Above WR Photo: Deborah Ferruccio asks zoning consultant Jake Petrosky if he’s ever seen outright regulatory exemptions (a green light) for high impact polluters. Ken Ferruccio watches on as Petrosky admits he has not. 

WR article and letter refer to Scott Murray, Roanoke River Basin Association Upper Reach Program Director whose leadership has been invaluable in educating the people and public officials on actual negative impacts of industrial-scale solar. _________________________________________________________________________________________________

In this episode, Deborah and Ken explain why they haven't podcasted for over seven months as they pivoted from their work as podcast historians back once again to researchers, educators and community activists.

The issues they and other Warren County citizens have been facing are age-old ones over land use, the rights of landowners, and in this case, the power of mega corporations to try to position themselves to profit  from what industries call “solar electric gold.”

Through coverage in the Warren Record, this episode follows the citizens’  “Close the Door to Horizon and Industrial-Scale Solar” campaign.

As the county government moves to consolidate all its land use ordinances into one Unified Ordinance, intensive lobbying efforts to lift solar regulations are unloosed by Horizon Solar, a subsidiary of a $15 trillion international conglomerate. 

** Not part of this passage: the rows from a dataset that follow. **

(** ** The drift maps *)
Lemma remaining_put name d h name' :
  remaining (putRemaining name d h) name' =
  if decide (name' = name) then (λ _, d) <$> RemainingDrift h else remaining h name'.
Proof.
  unfold remaining, putRemaining. simpl. destruct (RemainingDrift h) as [m|]; simpl.
  - destruct (decide (name' = name)) as [->|Hne]; [by rewrite lookup_insert_eq|].
    by rewrite lookup_insert_ne.
  - by destruct (decide _).
Qed.

Lemma remaining_drop name h name' :
  remaining (dropRemaining name h) name' =
  if decide (name' = name) then None else remaining h name'.
Proof.
  unfold remaining, dropRemaining. simpl. destruct (RemainingDrift h) as [m|]; simpl.
  - destruct (decide (name' = name)) as [->|Hne]; [by rewrite lookup_delete_eq|].
    by rewrite lookup_delete_ne.
  - by destruct (decide _).
Qed.

Lemma analyzed_put name d h :
  is_Some (RemainingDrift (putRemaining name d h)) ↔ is_Some (RemainingDrift h).
Proof. unfold putRemaining. simpl. by rewrite fmap_is_Some. Qed.
Lemma analyzed_drop name h :
  is_Some (RemainingDrift (dropRemaining name h)) ↔ is_Some (RemainingDrift h).
Proof. unfold dropRemaining. simpl. by rewrite fmap_is_Some. Qed.

(** A remediated service converged, or has remaining drift and an error. *)
Definition settledAt (h : Healing) (name : string) : Prop :=
  ∀ r, Remediations h !! name = Some r → attempted r = true →
    if converged r then remaining h name = None ∧ applyErr r = None
    else is_Some (remaining h name) ∧ RemediationErr h ≠ [].

(** What an update of the maps for one service leaves of the others. *)
Definition onlyAt (name : string) (h h' : Healing) : Prop :=
  (is_Some (RemainingDrift h') ↔ is_Some (RemainingDrift h)) ∧
  (RemediationErr h ≠ [] → RemediationErr h' ≠ []) ∧
  ∀ name', name' ≠ name →
    remaining h' name' = remaining h name' ∧ Remediations h' !! name' = Remediations h !! name'.

#[export] Instance onlyAt_preorder name : PreOrder (onlyAt name).
Proof.
  split; [by intros h|]. intros h1 h2 h3 (H1 & He1 & H2) (H3 & He2 & H4).
  split_and!; [by rewrite H3|auto|].
  intros n Hn. destruct (H2 n Hn) as [<- <-]. by apply H4.
Qed.

Lemma onlyAt_put name d h : onlyAt name h (putRemaining name d h).
Proof. split_and!; [apply analyzed_put..|done|]. intros n Hn. by rewrite remaining_put, decide_False. Qed.
Lemma onlyAt_drop name h : onlyAt name h (dropRemaining name h).
Proof. split_and!; [apply analyzed_drop..|done|]. intros n Hn. by rewrite remaining_drop, decide_False. Qed.
Lemma onlyAt_set name r h : onlyAt name h (setRemediation name r h).
Proof. split_and!; [done..|]. intros n Hn. split; [done|]. simpl. by rewrite lookup_insert_ne. Qed.
Lemma onlyAt_err name e h : onlyAt name h (addRemediationErr e h).
Proof. split_and!; try done. intros _. simpl. by destruct (RemediationErr h). Qed.
#[export] Hint Resolve onlyAt_put onlyAt_drop onlyAt_set onlyAt_err : core.

(** ** Verification *)
(** [failing]: the visit relies on an error already recorded. *)
Record Settles (failing : Prop) (visit : string → serviceRemediation → Healing → Healing) : Prop := {
  visit_only name r h : onlyAt name h (visit name r h);
  visit_settles name r h :
    is_Some (RemainingDrift h) → (failing → RemediationErr h ≠ []) →
    Remediations h !! name = Some r → converged r = false →
    settledAt (visit name r h) name;
}.

Lemma failed_settled name r why h :
  is_Some (remaining h name) → RemediationErr h ≠ [] → converged r = false →
  settledAt (setRemediation name (failed r why) h) name.
Proof.
  intros Hd He Hc r' Hr _. simpl in Hr. rewrite lookup_insert_eq in Hr. simplify_eq. simpl.
  by rewrite Hc.
Qed.

Lemma put_remaining_some name d h :
  is_Some (RemainingDrift h) → is_Some (remaining (putRemaining name d h) name).
Proof. intros Hs. rewrite remaining_put, decide_True by done. by apply fmap_is_Some. Qed.

Lemma unattempted_settled name r h :
  Remediations h !! name = Some r → attempted r = false → settledAt h name.
Proof. intros Hr Ha r' Hr' Ha'. congruence. Qed.

Lemma added_err e h : RemediationErr (addRemediationErr e h) ≠ [].
Proof. simpl. by destruct (RemediationErr h). Qed.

The plan is to convince commissioners to lift current size and spacing solar restrictions so that Horizon can build two 450-acre mega solar facilities that will be equivalent to 1,080 football fields!

The prospect that commissioners might open the regulatory door to utility-scale power so that thousands of acres of football-field-sized solar installations could be built, end-to-end along the electric grid, does not sit well with the majority of Warren County citizens who favor protecting and furthering the county’s agricultural, timber, recreational, housing, and tourism economies, as well as supporting community-scale solar. 

Citizens also know the mega-scale solar land grab is possibly positioning the county for solar-powered hyper-scale AI data centers.

The public’s sentiment is informed and fierce, and Warren Record coverage shows the people are relentless. 

The way Ken puts it to zoning officials, “Here in a birthplace of environmental justice, the people lead.”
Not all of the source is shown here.